Photo by shawnanggg on Unsplash
Newbie's Guide to Dplyr & Tidyr - R Tidyverse
Dplyr & Tidyr - your best friends when it comes to data cleaning and data manipulation in R
Hello again everyone! First off, let me just say Happy Chinese New Year! If you couldn't tell, I'm of Chinese ethnicity so the holidays are coming so, I thought it would be a good time for us to finalize a chapter in our learning journey with R. The chapter called "Data Manipulation". So far, I have talked about the basics of programming with R such as data structures, functions, data types and data manipulation with base R. But one of the reason why R is so strong in data manipulation is thanks to the Tidyverse.
The tidyverse is a collection of R packages specifically designed for Data Science and all the packages are compatible with one another, making it easy to do everything from data cleaning & manipulation to data visualisation.

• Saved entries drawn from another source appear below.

Definition digest_of (m : ReleaseManifest) (asset : string) : option (list Z) :=
  snd <$> find (λ a, String.eqb (fst a) asset) (assets m).

(** The loop of [assemble]: repeated indices are dropped.  The unstable sort of the source
    leaves open which of two signatures of one trustee comes first; the stable sort picks
    one of its outcomes. *)
Definition assemble_step (acc : Z * list (list Z)) (s : Z * list Z)
    : outcome FinalityAnchorError (Z * list (list Z)) :=
  reject_if (Z.of_nat TRUSTEE_COUNT <=? s.1) (TrusteeIndexOutOfRange s.1);;
  Ok (if negb (Z.land acc.1 (Z.shiftl 1 s.1) =? 0) then acc
      else (Z.lor acc.1 (Z.shiftl 1 s.1), acc.2 ++ [s.2])).
Definition index_le (a b : Z * list Z) : Prop := a.1 ≤ b.1.
#[global] Instance index_le_dec : RelDecision index_le.
Proof. intros a b. unfold index_le. apply _. Defined.
Definition assemble {D} (doc : D) (signed : list (Z * list Z))
    : outcome FinalityAnchorError (Signed D) :=
  acc ← try_fold assemble_step (0, []) (merge_sort index_le signed);
  Ok (mk_signed doc acc.1 acc.2).
Definition assemble_notice : ReleaseNotice → list (Z * list Z) →
    outcome FinalityAnchorError (Signed ReleaseNotice) := assemble.
Definition assemble_manifest : ReleaseManifest → list (Z * list Z) →
    outcome FinalityAnchorError (Signed ReleaseManifest) := assemble.

(** [ReleaseManifest::new]: assets in (byte) order of their names. *)
Definition name_le (a b : string * list Z) : Prop := String.leb a.1 b.1 = true.
#[global] Instance name_le_dec : RelDecision name_le.
Proof. intros a b. unfold name_le. apply _. Defined.
Definition new_manifest (version : string) (issued_at : Z) (assets : list (string * list Z))
    : ReleaseManifest := mk_manifest version issued_at (merge_sort name_le assets).

Section releases.
Context `{AnchorHashers} `{SchnorrOracle} `{ReleaseCodec}.

Definition notice_signing_hash (n : ReleaseNotice) : Hash :=
  ReleaseNoticeSigningHash (notice_bytes n).
Definition manifest_signing_hash (m : ReleaseManifest) : Hash :=
  ReleaseManifestSigningHash (manifest_bytes m).

Definition verify_signed {D} (signing_hash : D → Hash) (s : Signed D) (keys : TrusteeKeys)
    : outcome FinalityAnchorError unit :=
  validate_shape (signed_bitmap s) (signed_signatures s);;
  verify_each keys (signing_hash (document s))
    (zip (signed_signatures s) (bitmap_signers (signed_bitmap s))).
Definition verify_notice : Signed ReleaseNotice → TrusteeKeys → outcome FinalityAnchorError unit :=
  verify_signed notice_signing_hash.
Definition verify_manifest
    : Signed ReleaseManifest → TrusteeKeys → outcome FinalityAnchorError unit :=
  verify_signed manifest_signing_hash.
End releases.

(** ** Quorums *)

Lemma land_bit b i : 0 ≤ i → Z.land b (Z.shiftl 1 i) ≠ 0 ↔ Z.testbit b i = true.
Proof.
  intros Hi. rewrite Z.shiftl_1_l. split.
  - intros Hne. apply not_false_iff_true. intros Hb. apply Hne. apply Z.bits_inj'. intros k Hk.
    rewrite Z.land_spec, Z.bits_0, Z.pow2_bits_eqb by done.
    destruct (Z.eqb_spec i k) as [->|]; [by rewrite Hb|by rewrite andb_false_r].
  - intros Hb H0. apply (f_equal (λ z, Z.testbit z i)) in H0.
    rewrite Z.land_spec, Z.bits_0, Z.pow2_bits_true, Hb in H0 by done. done.
Qed.

Lemma elem_of_bitmap_signers b i :
  i ∈ bitmap_signers b ↔ 0 ≤ i < 5 ∧ Z.testbit b i = true.
Proof.
  unfold bitmap_signers. rewrite list_elem_of_filter, elem_of_seqZ.
  change (Z.of_nat TRUSTEE_COUNT) with 5. split.
  - intros [Hb Hi]. rewrite land_bit in Hb by lia. split; [lia|done].
  - intros [Hi Hb]. rewrite land_bit by lia. split; [done|lia].
Qed.

Lemma NoDup_bitmap_signers b : NoDup (bitmap_signers b).
Proof. apply NoDup_filter, NoDup_seqZ. Qed.

Lemma bitmap_in_range b : 0 ≤ b → Z.shiftr b 5 = 0 ↔ b < 32.
Proof.
  intros Hb. rewrite Z.shiftr_div_pow2 by lia. change (2 ^ 5) with 32.
  pose proof (Z.div_mod b 32). pose proof (Z.mod_pos_bound b 32). lia.
Qed.

Lemma count_ones_signers b : 0 ≤ b < 32 → count_ones b = length (bitmap_signers b).
Proof.
  intros Hb. assert (Hall : Forall (λ b, count_ones b = length (bitmap_signers b)) (seqZ 0 32))
    by by_decide.
  rewrite Forall_forall in Hall. apply Hall, elem_of_seqZ. lia.
Qed.

(** Two quorums of five intersect. *)
Lemma quorums_intersect b1 b2 :
  (ANCHOR_QUORUM ≤ length (bitmap_signers b1))%nat →
  (ANCHOR_QUORUM ≤ length (bitmap_signers b2))%nat →
  ∃ i, i ∈ bitmap_signers b1 ∧ i ∈ bitmap_signers b2.
Proof.
  unfold ANCHOR_QUORUM. intros H1 H2.
  destruct (decide (Exists (λ i, i ∈ bitmap_signers b2) (bitmap_signers b1))) as [He|He].
  { apply Exists_exists in He as (i & ? & ?). by exists i. }
  assert (Hnd : NoDup (bitmap_signers b1 ++ bitmap_signers b2)).
  { apply NoDup_app. split_and!; [apply NoDup_bitmap_signers| |apply NoDup_bitmap_signers].
    intros i Hi1 Hi2. apply He, Exists_exists. by exists i. }
  assert (Hsub : bitmap_signers b1 ++ bitmap_signers b2 ⊆+ seqZ 0 5).
  { apply NoDup_submseteq; [done|]. intros i.
    rewrite elem_of_app, !elem_of_bitmap_signers, elem_of_seqZ. lia. }
  apply submseteq_length in Hsub. rewrite length_app, length_seqZ in Hsub. lia.
Qed.

Lemma validate_shape_Ok b sigs :
  0 ≤ b →
  validate_shape b sigs = Ok tt ↔
    b < 32 ∧ length sigs = length (bitmap_signers b) ∧
    (ANCHOR_QUORUM ≤ length (bitmap_signers b))%nat.
Proof.
  intros Hb. unfold validate_shape. cbv zeta. rewrite !then_Ok, !reject_if_Ok.
  rewrite !negb_false_iff, Z.eqb_eq, Nat.eqb_eq, Nat.ltb_ge.
  change (Z.of_nat TRUSTEE_COUNT) with 5. rewrite bitmap_in_range by done. split.
  - intros (Hlt & Hl & Hq). rewrite count_ones_signers in * by lia. done.
  - intros (Hlt & Hl & Hq). rewrite count_ones_signers by lia. done.
Qed.

Lemma validate_shape_no_panic b sigs : validate_shape b sigs ≠ Panic.
Proof.
  unfold validate_shape. cbv zeta. destruct (negb (Z.shiftr b _ =? 0)); [done|].
  destruct (negb (_ =? length sigs)%nat); [done|]. by destruct (count_ones b <? ANCHOR_QUORUM)%nat.
Qed.

Section quorum.
Context `{AnchorHashers} `{SchnorrOracle}.

(** Trustee [i] signed [msg] with [sig]. *)
Definition signed_by (keys : TrusteeKeys) (msg : Hash) (i : Z) (sig : list Z) : Prop :=
  ∃ key, keys !! Z.to_nat i = Some key ∧ xonly_valid key = true ∧ schnorr_verify sig msg key = true.

Lemma verify_one_Ok key i msg sig :
  verify_one key i msg sig = Ok tt ↔ xonly_valid key = true ∧ schnorr_verify sig msg key = true.
Proof. unfold verify_one. by rewrite then_Ok, !reject_if_Ok, !negb_false_iff. Qed.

Some packages that are included in the tidyverse are:
- dplyr (data manipulation)
- tidyr (tidying data)
- readr (reading rectangular data sets)
- purrr (for functions and vectors)
- stringr (working with strings)
- forcats (working with factors)
- tibble (a re-imagining of the data frame)
- ggplot2 (data visualization) <- the most important aspect of what makes R so powerful
There are also other minor packages included but now you know how complete the tidyverse is. For my series, I will only cover 3 packages which are dplyr, tidyr & ggplot2. For this specific post, I will only be covering Dplyr as there is A LOT of useful stuff within this package alone.
Installation packages
Let's start off by installing the tidyverse into RStudio. To install any package into Rstudio, just type out the syntax below and R will automatically retrieve the package from its online server and install for you.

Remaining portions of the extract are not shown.